The Smoking Gun, which specializes in unearthing material about criminal and legal matters, disclosed the Bush family’s personal correspondence in a story based on material it said it received from a hacker identified only as “Guccifer.” A predictable and near-instant tidal wave ensued, with the story and variations on it being linked, tweeted and otherwise disseminated quickly.
A predictable question might follow: Are there any standards left? From TMZ’s revelations about celebrities behaving badly to high school students’ test scores popping up on a local online forum, the titillating, the taboo and the personal all seem to be fair game for someone. It’s not just that information wants to be free — as the old formulation had it — nowadays, it can’t help not being that way.
The Smoking Gun’s story is ostensibly a report on the breach of electronic security surrounding the Bush family. The site reported that the hacked material included confidential lists of home addresses, cellphone numbers and e-mails for “dozens” of Bush family members, including both former presidents. It did not disclose the details of the lists.
But the site — founded in 1997 and owned by Time Warner — went further than merely describing how deeply the hacker had penetrated the family’s personal accounts.
The Smoking Gun published apparently private Bush family photos from the hacker’s cache, such as a shot of George H.W. Bush sitting up in his hospital bed in December (the photo was taken down a few hours after it appeared). It also quoted from e-mails that revealed deep family concerns about the elder Bush’s health, including one from George W. Bush seeking input from his relatives for a eulogy to his father. Further, it posted images of paintings made by the younger Bush that he had sent to his sister Dorothy, including paintings of a man showering and one in a bathtub.
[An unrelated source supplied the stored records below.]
(* ===== verification/SourceTracks.v ===== *)
(** Rendering leaves the clusters alone: the production source package meets the
    assumption [RenderTracks] of the theorems on the state of the clusters. *)

From S2P Require Import Prelude Value Apimachinery Types Clients Manifest Boundary GoPaths SourceWorld GitResolver HelmLoader Applier Controller SourceRender Reference SourceSim Cluster.

Section Detached.
Context {U : Unstructured} {E : ApiErrors} {ST : Storage} {B : Boundary} {LS : LawfulServer B}.

(** An effect that stores nothing on a cluster and touches no CR; others may do so meanwhile. *)
Definition detached {A} (f : env -> A * env) : Prop :=
  forall s, valid s -> let '(_, s') := f s in valid s' /\ drift (view_of s) (view_of s').

(** File system, Helm, go-git and kustomize do not talk to the API servers. *)
Class DetachedWorld (W : SourceWorld B) : Prop := {
  detached_MkdirTemp d p : detached (os_MkdirTemp d p);
  detached_RemoveAll d : detached (fun s => (tt, os_RemoveAll d s));
  detached_MkdirAll d : detached (os_MkdirAll d);
  detached_NewClient o : detached (registry_NewClient o);
  detached_Pull o st v d r : detached (pull_Run o st v d r);
  detached_ResolveDigest o r : detached (registry_Resolve o r);
  detached_Expand d f : detached (chartutil_Expand d f);
  detached_Build o st b d : detached (manager_Build o st b d);
  detached_Install i c v : detached (install_Run i c v);
  detached_PlainClone d o : detached (git_PlainClone d o);
  detached_PlainInit d : detached (git_PlainInit d);
  detached_CreateRemote d u : detached (git_CreateRemote d u);
  detached_Fetch d u l a : detached (git_Fetch d u l a);
  detached_Checkout d h : detached (git_Checkout d h);
  detached_List u a : detached (git_List u a);
  detached_Kustomize r : detached (kustomize_Run r);
}.

Definition cache_tracks (c : cacheI) : Prop :=
  (forall k, tracks (cache_get c k)) /\ forall k m, tracks (cache_put c k m).
End Detached.

#[export] Hint Resolve detached_MkdirTemp detached_RemoveAll detached_MkdirAll detached_NewClient detached_Pull
  detached_ResolveDigest detached_Expand detached_Build detached_Install detached_PlainClone detached_PlainInit
  detached_CreateRemote detached_Fetch detached_Checkout detached_List detached_Kustomize : tracks.

(** ** Combinators *)

Section Combinators.
Context {U : Unstructured} {E : ApiErrors} {ST : Storage} {B : Boundary} {LS : LawfulServer B} {W : SourceWorld B}.

Lemma tracks_perform {A} (f : env -> A * env) : detached f -> tracks (perform f).
Proof.
  intros Hf s a t s' Hv. unfold perform. pose proof (Hf s Hv) as H. destruct (f s). intros [= <- <- <-].
  destruct H. by split; [|by constructor].
Qed.

Lemma tracks_look {A} (f : env -> A) : tracks (look f).
Proof. intros s a t s' Hv [= <- <- <-]. by split; [|by constructor]. Qed.

Lemma tracks_record {A} (act : A -> source_action) (f : env -> A * env) : detached f -> tracks (record act f).
Proof.
  intros Hf s a t s' Hv. unfold record. pose proof (Hf s Hv) as H. destruct (f s). intros [= <- <- <-].
  destruct H. split; [done|]. by apply idle_replays.
Qed.

Lemma tracks_try {A C} (m : M (result A)) (k : A -> M (result C)) : tracks m -> (forall a, tracks (k a)) -> tracks (try_bind m k).
Proof. intros Hm Hk. apply tracks_bind; [done|]. intros [a|e]; [apply Hk|apply tracks_ret]. Qed.

Lemma tracks_must m : tracks m -> tracks (must m).
Proof. intros Hm. apply tracks_bind; [done|]. intros e. apply tracks_ret. Qed.

Lemma tracks_wrapping {A} pre (m : M (result A)) : tracks m -> tracks (wrapping pre m).
Proof. intros Hm. apply tracks_bind; [done|]. intros e. apply tracks_ret. Qed.

Lemma tracks_deferring {A} fin (m : M A) : tracks fin -> tracks m -> tracks (deferring fin m).
Proof. intros Hf Hm. apply tracks_bind; [done|]. intros a. apply tracks_bind; [done|]. intros ?. apply tracks_ret. Qed.
End Combinators.

Ltac source_track :=
  repeat first
    [ solve [eauto with tracks]
    | progress cbn beta iota zeta
    | apply tracks_try; [|intros ?]
    | apply tracks_must
    | apply tracks_wrapping
    | apply tracks_deferring
    | apply tracks_perform
    | apply tracks_look
    | apply tracks_record
    | apply tracks_bind; [|intros ?]
    | match goal with |- tracks (match ?x with _ => _ end) => destruct x end ].

(** ** The package *)

Section Package.
Context {U : Unstructured} {E : ApiErrors} {ST : Storage} {Y : YAMLDecoder} {B : Boundary} {LS : LawfulServer B} {W : SourceWorld B} {N : NetURL}
  {DW : DetachedWorld W}.

Definition resolver_tracks (resolve : option (string -> M (result creds))) : Prop :=
  forall f h, resolve = Some f -> tracks (f h).

Lemma tracks_CredentialResolver cr ref : resolver_tracks (Some (fun _ => CredentialResolver_Resolve cr ref)).
Proof. intros f h [= <-]. unfold CredentialResolver_Resolve. source_track. Qed.

Lemma tracks_credFor l : resolver_tracks (hl_resolve l) -> tracks (credFor l).
Proof. intros H. unfold credFor. destruct (hl_resolve l) as [f|]; [by apply H|source_track]. Qed.
Hint Resolve tracks_credFor : tracks.

Lemma tracks_client l c : tracks (ociRegistryClient l c).
Proof. unfold ociRegistryClient. source_track. Qed.
Hint Resolve tracks_client : tracks.

Lemma tracks_pullOCI l a b c d : resolver_tracks (hl_resolve l) -> tracks (pullOCI l a b c d).
Proof. intros H. unfold pullOCI, Pull. source_track. Qed.
Hint Resolve tracks_pullOCI : tracks.

Lemma tracks_expand l a b : resolver_tracks (hl_resolve l) -> tracks (expandAndResolveDeps l a b).
Proof. intros H. unfold expandAndResolveDeps, BuildDeps. source_track. Qed.
Hint Resolve tracks_expand : tracks.

Lemma tracks_Load l a b c : resolver_tracks (hl_resolve l) -> tracks (helmLoader_Load l a b c).
Proof. intros H. unfold helmLoader_Load, newScratchDir, MkdirTemp, RemoveAll. source_track. Qed.

Lemma tracks_helm_resolve l spec mode : resolver_tracks (hl_resolve l) -> tracks (helm_resolve l spec mode).
Proof. intros H. unfold helm_resolve, helmLoader_ResolveID, resolveOCIDigest, ResolveDigest. source_track. Qed.

Lemma tracks_authFor r base : resolver_tracks (gr_resolve r) -> tracks (authFor r base).
Proof. intros H. unfold authFor. destruct (gr_resolve r) as [f|]; [|source_track]. apply tracks_try; [by apply H|source_track]. Qed.
Hint Resolve tracks_authFor : tracks.

Lemma tracks_fetchPinned dir base ref auth : tracks (fetchPinned dir base ref auth).
Proof.
  unfold fetchPinned, fetchSHA, PlainInit, CreateRemote, Fetch, Checkout. destruct (shaRe_MatchString ref); [source_track|].
  apply tracks_bind; [|source_track]. match goal with |- tracks (clone_first _ _ _ ?names) => induction names as [|rn rest IH] end;
    cbn [clone_first]; unfold PlainClone; source_track.
Qed.
Hint Resolve tracks_fetchPinned : tracks.

Lemma tracks_Resolve r url sub : resolver_tracks (gr_resolve r) -> tracks (gitResolver_Resolve r url sub).
Proof. intros H. unfold gitResolver_Resolve, MkdirTemp, RemoveAll. source_track. Qed.

(** The cleanup Resolve hands out removes a directory. *)
Lemma post_Resolve_cleanup r url sub :
  post (gitResolver_Resolve r url sub) (fun res _ => forall root cleanup, res = Ok (root, cleanup) ->
    exists d, cleanup = RemoveAll d).
Proof.
  unfold gitResolver_Resolve. destruct (splitRef url) as [[[base root] ref]|e]; [|by apply post_ret].
  eapply post_try_bind; [apply post_all; by intros; instantiate (1 := fun _ _ => True)|by intros|]. intros d t _.
  eapply post_bind; [apply post_all; by intros; instantiate (1 := fun _ _ => True)|]. intros [auth|e] t1 _.
  - eapply post_bind; [apply post_all; by intros; instantiate (1 := fun _ _ => True)|]. intros [e|] t2 _.
    + eapply post_bind; [apply post_all; by intros; instantiate (1 := fun _ _ => True)|]. intros _ t3 _. by apply post_ret.
    + apply post_ret. intros ? ? [= _ <-]. by exists d.
  - eapply post_bind; [apply post_all; by intros; instantiate (1 := fun _ _ => True)|]. intros _ t3 _. by apply post_ret.
Qed.

Lemma tracks_kustomize_resolve r spec mode : resolver_tracks (gr_resolve r) -> tracks (kustomize_resolve r spec mode).
Proof. intros H. unfold kustomize_resolve, gitResolver_ResolveID, LsRemote. source_track. Qed.

Lemma tracks_helmSource spec l mode ns :
  resolver_tracks (hl_resolve l) -> tracks (helmSource_Render (mkHelm spec (HelmChartLoader l)) mode ns).
Proof.
  intros H. unfold helmSource_Render, helm_render_chart, InstallRun. pose proof (tracks_Load l) as Hl. cbn [hs_loader Load]. source_track.
Qed.

Lemma tracks_kustomizeSource spec r mode ns :
  resolver_tracks (gr_resolve r) -> tracks (kustomizeSource_Render (mkKustomize spec (GitRootResolver r)) mode ns).
Proof.
  intros H. unfold kustomizeSource_Render. cbn [ks_resolver Resolve].
  apply (tracks_bind_post _ _ (fun res => forall root cleanup, res = Ok (root, cleanup) -> exists d, cleanup = RemoveAll d)).
  - apply tracks_wrapping. by apply tracks_Resolve.
  - eapply post_wrapping; [apply post_Resolve_cleanup|]. by intros [[? ?]|e] t Hc.
  - intros [[root cleanup]|e] Hc; [|apply tracks_ret]. destruct (Hc root cleanup eq_refl) as [d ->].
    unfold kustomize_build, KustomizeRun, RemoveAll. source_track.
Qed.

Lemma tracks_caching c mode ns :
  cache_tracks (cs_cache c) -> tracks (cs_resolve c mode) -> tracks (Render (cs_inner c) mode ns) ->
  tracks (cachingSource_Render c mode ns).
Proof. intros [Hg Hp] Hr Hi. unfold cachingSource_Render. source_track. Qed.

Context (settings : EnvSettings) (scratchDir : string) (cache : option cacheI).
Context (cache_ok : forall c, cache = Some c -> cache_tracks c).

(** The production source package leaves the clusters and the CRs alone. *)
Lemma production_render_tracks : RenderTracks (production_source settings scratchDir cache).
Proof.
  split. intros spec ns src mode n. cbn [source_From production_source]. unfold From.
  destruct (source_Helm spec) as [h|], (source_Kustomize spec) as [k|]; try discriminate;
    cbn [deps_ChartLoader deps_RootResolver deps_CredentialResolver deps_RenderCache production_deps
         NewHelmLoader NewGitResolver withHelmCreds withGitCreds]; injection 1 as <-.
  - pose proof (tracks_CredentialResolver (mkCredentialResolver ns) (helm_AuthSecretRef h)) as Hr.
    destruct cache as [c|] eqn:Ec; cbn [wrapHelm Render]; [|by apply tracks_helmSource].
    apply tracks_caching; [by apply cache_ok|by apply tracks_helm_resolve|by apply tracks_helmSource].
  - pose proof (tracks_CredentialResolver (mkCredentialResolver ns) (kustomize_AuthSecretRef k)) as Hr.
    destruct cache as [c|] eqn:Ec; cbn [wrapKustomize Render]; [|by apply tracks_kustomizeSource].
    apply tracks_caching; [by apply cache_ok|by apply tracks_kustomize_resolve|by apply tracks_kustomizeSource].
Qed.
End Package.

(** ** The assumptions hold of the simulated world *)

Section Lab.
Import RefInstances.

#[export] Instance lab_Storage : @Storage ref_Unstructured := {| stored_as u o := o = u; stored_label u o H := f_equal owner_of H |}.

(** No objects and no CRs. *)
Definition lab_view : view := mkView (fun _ => ∅) (fun _ => None).

#[export] Instance lab_LawfulServer : LawfulServer lab_Boundary.
Proof.
  refine {| valid := (fun _ => True) : @env lab_Boundary -> Prop; view_of := (fun _ => lab_view) : @env lab_Boundary -> view;
    drift := unchanged |}; try done.
  - intros v1 v2 v3 H1 H2. by etrans.
  - intros c g k s _. split; [done|]. by exists lab_view.
  - intros c fm u s _. split; [done|]. exists lab_view. split; [done|]. split; [done|]. by right.
  - intros c u s _. split; [done|]. exists lab_view. split; [done|]. split; [done|]. left. cbn. by rewrite lookup_empty.
  - intros k s _. split; [done|]. by exists lab_view.
  - intros cr s _. split; [done|]. by exists lab_view.
  - intros cr s _. split; [done|]. by exists lab_view.
Defined.

#[export] Instance lab_DetachedWorld : DetachedWorld lab_World.
Proof. split; by intros. Qed.

#[export] Instance lab_render_tracks : RenderTracks (production_source lab_settings "" (Some lab_cacheI)).
Proof. apply production_render_tracks. intros c [= <-]. split; intros; intros ? ? ? ? _ [= <- <- <-]; by split; [|by constructor]. Qed.
End Lab.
“We certainly thought hard about using some of the stuff,” said William Bastone, the site’s editor and co-founder, in an exchange of e-mails Friday. “The nature of the hack was so extensive and extraordinary — considering that two presidents had their e-mails illegally accessed — that we clearly thought it was newsworthy. We decided to use a tiny portion of the material that was illustrative of the nature of the various incursions and their seriousness.”
But ethics experts took a dimmer view. Even prominent people “enjoy some right of privacy,” said Richard Wald, a professor at Columbia University’s school of journalism and the former president of NBC News. “If the hack had revealed malefaction of a great nature, you’d say ‘Thank God they published it.’ But if it’s just [trivial], it injures the notion of civility.”